### Data excerpts

(* ===== verification/AgentCommands.v ===== *)
(** The commands an agent carries out ([src/internal/agent/agent.go]): deployments,
    rollbacks and their cancellation, with the table of active deployments; health checks;
    heartbeats; and the update of the agent itself.

    [Commands] runs each handler on its own, with the strategy of [Deploy]; the messages it
    sends are those [AgentServer] processes.  [Active] interleaves handlers over the table, as
    a step relation.  [Health] and [Update] take the answers of the network, the disk and
    the clock as arguments. *)

From stdpp Require Import pretty.
From S2P Require Import GoStrings GoTime StoreBase ServiceBase ServiceErrors Models MemDeployments Services Formats Deploy CmdValidator AgentRunner.
From S2P Require AgentServer TimeText.

#[local] Open Scope string_scope.
#[local] Open Scope list_scope.
#[local] Open Scope Z_scope.

Abbreviation DeploymentState := AgentServer.DeploymentState.

(** * Messages *)

Record HealthCheckResult := mkHealthResult {
  h_deployment : string; h_success : bool; h_status : Z; h_millis : Z; h_error : string; h_retries : Z; h_rollback : bool
}.

(** What an agent sends; the time is put in when it is sent. *)
Inductive Sent :=
| SReady (agentID : string)
| SStatus (deploymentID : string) (state : DeploymentState) (message : string) (progress : Z)
| SLog (deploymentID : string) (level : AgentServer.LogLevel) (message source : string) (timestamp : Z)
| SCommandResult (deploymentID command : string) (exitCode : Z) (stdout stderr : string)
| SHealth (r : HealthCheckResult).

(** What the master makes of it; it does not know health results, and the duration of a
    command is never set. *)
Definition received (m : Sent) : AgentServer.AgentMessage :=
  match m with
  | SReady _ => AgentServer.MAgentReady
  | SStatus id state _ _ => AgentServer.MDeploymentStatus (Some (id, state))
  | SLog id level message source timestamp => AgentServer.MDeploymentLog (Some (id, level, message, source, timestamp))
  | SCommandResult id command exitCode stdout stderr => AgentServer.MCommandResult (Some (id, command, exitCode, 0, stdout, stderr))
  | SHealth _ => AgentServer.MUnknown
  end.

(** * Handlers *)

Module Commands.

(** The command as it comes: the settings may be missing. *)
Record PbSettings := mkPbSettings {
  Strategy : string; KeepReleases : Z; SharedDirs : list string; SharedFiles : list string; WritableDirs : list string;
  ExecutionUser : string; ExecutionGroup : string; TimeoutSeconds : Z
}.

Record PbDeployCommand := mkPbDeploy {
  DeploymentId : string; Project : string; Target : string; Repository : string; Branch : string; Commit : string; Path : string;
  Settings : option PbSettings; EnvVars : gmap string string; EnvFileContent : list Z;
  PreDeployHooks : list string; PostDeployHooks : list string; ReloadServices : list ServiceReload
}.

Record PbRollbackCommand := mkPbRollback { RDeploymentId : string; RProject : string; RTarget : string; RPath : string; RReleaseNumber : Z }.

Definition no_settings : DeploySettings := mkDeploySettings "" 0 [] [] [] "" "" 0.

Definition protoToDeployCommand (cmd : PbDeployCommand) : DeployCommand :=
  mkDeployCommand (DeploymentId cmd) (Project cmd) (Target cmd) (Repository cmd) (Branch cmd) (Commit cmd) (Path cmd)
    match Settings cmd with
    | None => no_settings
    | Some s => mkDeploySettings (Strategy s) (KeepReleases s) (SharedDirs s) (SharedFiles s) (WritableDirs s)
                  (ExecutionUser s) (ExecutionGroup s) (wrap64 (TimeoutSeconds s * Second))
    end (EnvVars cmd) (EnvFileContent cmd) (PreDeployHooks cmd) (PostDeployHooks cmd) (ReloadServices cmd).

Definition log_level (l : LogLevel) : AgentServer.LogLevel :=
  match l with
  | LogDebug => AgentServer.LOG_DEBUG
  | LogWarn => AgentServer.LOG_WARN
  | LogError => AgentServer.LOG_ERROR
  | LogInfo => AgentServer.LOG_INFO
  end.

(** [forwardLogs], at a time for each entry. *)
Definition forwardLogs (deploymentID : string) (clock : nat → Z) (trace : list event) : list Sent :=
  imap (λ i '(level, msg, source), SLog deploymentID (log_level level) msg source (clock i))
    (omap (λ e, match e with Logged level msg source => Some (level, msg, source) | Ran _ _ _ => None end) trace).

Section handlers.
Context `{CommandRunner}.

Definition final_state (cancelled : bool) (r : DeployResult) : DeploymentState :=
  match Error r with
  | None => AgentServer.STATE_COMPLETED
  | Some _ => if cancelled then AgentServer.STATE_CANCELLED else AgentServer.STATE_FAILED
  end.

Definition final_message (cancelled : bool) (r : DeployResult) : string :=
  match Error r with
  | None => "Deployed to " +:+ ReleasePath r
  | Some e => if cancelled then "Deployment cancelled" else e
  end.

(** The statuses, and the entries of the log, which another goroutine sends between the
    second status and after it. [cancelled]: the context was cancelled when the strategy
    returned. *)
Definition deploy_statuses (id : string) (cancelled : bool) (r : DeployResult) : list Sent :=
  [SStatus id AgentServer.STATE_PREPARING "Starting deployment" 10;
   SStatus id AgentServer.STATE_DEPLOYING "Executing deployment" 50;
   SStatus id (final_state cancelled r) (final_message cancelled r) 100].

Definition handleDeployCommand (cmd : PbDeployCommand) (cancelled : bool) (clock : nat → Z) (w : World)
    : World * list Sent * list Sent * DeployResult :=
  let '(w', trace, r) := Deploy (protoToDeployCommand cmd) w in
  (w', deploy_statuses (DeploymentId cmd) cancelled r, forwardLogs (DeploymentId cmd) clock trace, r).

(** An order in which the stream may carry them. *)
Definition carried (statuses logs messages : list Sent) : Prop :=
  ∃ early late, logs = early ++ late ∧ messages = take 2 statuses ++ early ++ drop 2 statuses ++ late.

Definition handleRollbackCommand (cmd : PbRollbackCommand) (w : World) : World * list Sent :=
  let '(w', _, r) := Rollback (mkRollbackCommand "" (RProject cmd) (RTarget cmd) (RPath cmd) (RReleaseNumber cmd) [] []) w in
  (w', [SStatus (RDeploymentId cmd) AgentServer.STATE_ROLLING_BACK "Rolling back" 50;
        match Error r with
        | Some e => SStatus (RDeploymentId cmd) AgentServer.STATE_FAILED e 100
        | None => SStatus (RDeploymentId cmd) AgentServer.STATE_COMPLETED ("Rolled back to " +:+ ReleasePath r) 100
        end]).

(** Called from within the program: the result as it is; the log goes to the log of the agent. *)
Definition ExecuteDeploy (cmd : DeployCommand) (w : World) : World * DeployResult := let '(w', _, r) := Deploy cmd w in (w', r).
Definition ExecuteRollback (cmd : RollbackCommand) (w : World) : World * DeployResult := let '(w', _, r) := Rollback cmd w in (w', r).

End handlers.

(** ** At the master *)

(** The messages of a stream, one after the other; errors are logged. *)
Definition deliver (now : nat → time) (xid : nat → string) (messages : list Sent) (s : Deployments.State) : Deployments.State :=
  (foldl (λ '(i, s) m, (S i, st (AgentServer.Server.processAgentMessage (received m) (now i) (now i) (xid i) s))) (O, s) messages).2.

### Work order
Go through the data and copy each line exactly as it was written.

### Your response
(* ===== verification/AgentCommands.v ===== *)
(** The commands an agent carries out ([src/internal/agent/agent.go]): deployments,
    rollbacks and their cancellation, with the table of active deployments; health checks;
    heartbeats; and the update of the agent itself.

    [Commands] runs each handler on its own, with the strategy of [Deploy]; the messages it
    sends are those [AgentServer] processes.  [Active] interleaves handlers over the table, as
    a step relation.  [Health] and [Update] take the answers of the network, the disk and
    the clock as arguments. *)

From stdpp Require Import pretty.
From S2P Require Import GoStrings GoTime StoreBase ServiceBase ServiceErrors Models MemDeployments Services Formats Deploy CmdValidator AgentRunner.
From S2P Require AgentServer TimeText.

#[local] Open Scope string_scope.
#[local] Open Scope list_scope.
#[local] Open Scope Z_scope.

Abbreviation DeploymentState := AgentServer.DeploymentState.

(** * Messages *)

Record HealthCheckResult := mkHealthResult {
  h_deployment : string; h_success : bool; h_status : Z; h_millis : Z; h_error : string; h_retries : Z; h_rollback : bool
}.

(** What an agent sends; the time is put in when it is sent. *)
Inductive Sent :=
| SReady (agentID : string)
| SStatus (deploymentID : string) (state : DeploymentState) (message : string) (progress : Z)
| SLog (deploymentID : string) (level : AgentServer.LogLevel) (message source : string) (timestamp : Z)
| SCommandResult (deploymentID command : string) (exitCode : Z) (stdout stderr : string)
| SHealth (r : HealthCheckResult).

(** What the master makes of it; it does not know health results, and the duration of a
    command is never set. *)
Definition received (m : Sent) : AgentServer.AgentMessage :=
  match m with
  | SReady _ => AgentServer.MAgentReady
  | SStatus id state _ _ => AgentServer.MDeploymentStatus (Some (id, state))
  | SLog id level message source timestamp => AgentServer.MDeploymentLog (Some (id, level, message, source, timestamp))
  | SCommandResult id command exitCode stdout stderr => AgentServer.MCommandResult (Some (id, command, exitCode, 0, stdout, stderr))
  | SHealth _ => AgentServer.MUnknown
  end.

(** * Handlers *)

Module Commands.

(** The command as it comes: the settings may be missing. *)
Record PbSettings := mkPbSettings {
  Strategy : string; KeepReleases : Z; SharedDirs : list string; SharedFiles : list string; WritableDirs : list string;
  ExecutionUser : string; ExecutionGroup : string; TimeoutSeconds : Z
}.

Record PbDeployCommand := mkPbDeploy {
  DeploymentId : string; Project : string; Target : string; Repository : string; Branch : string; Commit : string; Path : string;
  Settings : option PbSettings; EnvVars : gmap string string; EnvFileContent : list Z;
  PreDeployHooks : list string; PostDeployHooks : list string; ReloadServices : list ServiceReload
}.

Record PbRollbackCommand := mkPbRollback { RDeploymentId : string; RProject : string; RTarget : string; RPath : string; RReleaseNumber : Z }.

Definition no_settings : DeploySettings := mkDeploySettings "" 0 [] [] [] "" "" 0.

Definition protoToDeployCommand (cmd : PbDeployCommand) : DeployCommand :=
  mkDeployCommand (DeploymentId cmd) (Project cmd) (Target cmd) (Repository cmd) (Branch cmd) (Commit cmd) (Path cmd)
    match Settings cmd with
    | None => no_settings
    | Some s => mkDeploySettings (Strategy s) (KeepReleases s) (SharedDirs s) (SharedFiles s) (WritableDirs s)
                  (ExecutionUser s) (ExecutionGroup s) (wrap64 (TimeoutSeconds s * Second))
    end (EnvVars cmd) (EnvFileContent cmd) (PreDeployHooks cmd) (PostDeployHooks cmd) (ReloadServices cmd).

Definition log_level (l : LogLevel) : AgentServer.LogLevel :=
  match l with
  | LogDebug => AgentServer.LOG_DEBUG
  | LogWarn => AgentServer.LOG_WARN
  | LogError => AgentServer.LOG_ERROR
  | LogInfo => AgentServer.LOG_INFO
  end.

(** [forwardLogs], at a time for each entry. *)
Definition forwardLogs (deploymentID : string) (clock : nat → Z) (trace : list event) : list Sent :=
  imap (λ i '(level, msg, source), SLog deploymentID (log_level level) msg source (clock i))
    (omap (λ e, match e with Logged level msg source => Some (level, msg, source) | Ran _ _ _ => None end) trace).

Section handlers.
Context `{CommandRunner}.

Definition final_state (cancelled : bool) (r : DeployResult) : DeploymentState :=
  match Error r with
  | None => AgentServer.STATE_COMPLETED
  | Some _ => if cancelled then AgentServer.STATE_CANCELLED else AgentServer.STATE_FAILED
  end.

Definition final_message (cancelled : bool) (r : DeployResult) : string :=
  match Error r with
  | None => "Deployed to " +:+ ReleasePath r
  | Some e => if cancelled then "Deployment cancelled" else e
  end.

(** The statuses, and the entries of the log, which another goroutine sends between the
    second status and after it. [cancelled]: the context was cancelled when the strategy
    returned. *)
Definition deploy_statuses (id : string) (cancelled : bool) (r : DeployResult) : list Sent :=
  [SStatus id AgentServer.STATE_PREPARING "Starting deployment" 10;
   SStatus id AgentServer.STATE_DEPLOYING "Executing deployment" 50;
   SStatus id (final_state cancelled r) (final_message cancelled r) 100].

Definition handleDeployCommand (cmd : PbDeployCommand) (cancelled : bool) (clock : nat → Z) (w : World)
    : World * list Sent * list Sent * DeployResult :=
  let '(w', trace, r) := Deploy (protoToDeployCommand cmd) w in
  (w', deploy_statuses (DeploymentId cmd) cancelled r, forwardLogs (DeploymentId cmd) clock trace, r).

(** An order in which the stream may carry them. *)
Definition carried (statuses logs messages : list Sent) : Prop :=
  ∃ early late, logs = early ++ late ∧ messages = take 2 statuses ++ early ++ drop 2 statuses ++ late.

Definition handleRollbackCommand (cmd : PbRollbackCommand) (w : World) : World * list Sent :=
  let '(w', _, r) := Rollback (mkRollbackCommand "" (RProject cmd) (RTarget cmd) (RPath cmd) (RReleaseNumber cmd) [] []) w in
  (w', [SStatus (RDeploymentId cmd) AgentServer.STATE_ROLLING_BACK "Rolling back" 50;
        match Error r with
        | Some e => SStatus (RDeploymentId cmd) AgentServer.STATE_FAILED e 100
        | None => SStatus (RDeploymentId cmd) AgentServer.STATE_COMPLETED ("Rolled back to " +:+ ReleasePath r) 100
        end]).

(** Called from within the program: the result as it is; the log goes to the log of the agent. *)
Definition ExecuteDeploy (cmd : DeployCommand) (w : World) : World * DeployResult := let '(w', _, r) := Deploy cmd w in (w', r).
Definition ExecuteRollback (cmd : RollbackCommand) (w : World) : World * DeployResult := let '(w', _, r) := Rollback cmd w in (w', r).

End handlers.

(** ** At the master *)

(** The messages of a stream, one after the other; errors are logged. *)
Definition deliver (now : nat → time) (xid : nat → string) (messages : list Sent) (s : Deployments.State) : Deployments.State :=
  (foldl (λ '(i, s) m, (S i, st (AgentServer.Server.processAgentMessage (received m) (now i) (now i) (xid i) s))) (O, s) messages).2.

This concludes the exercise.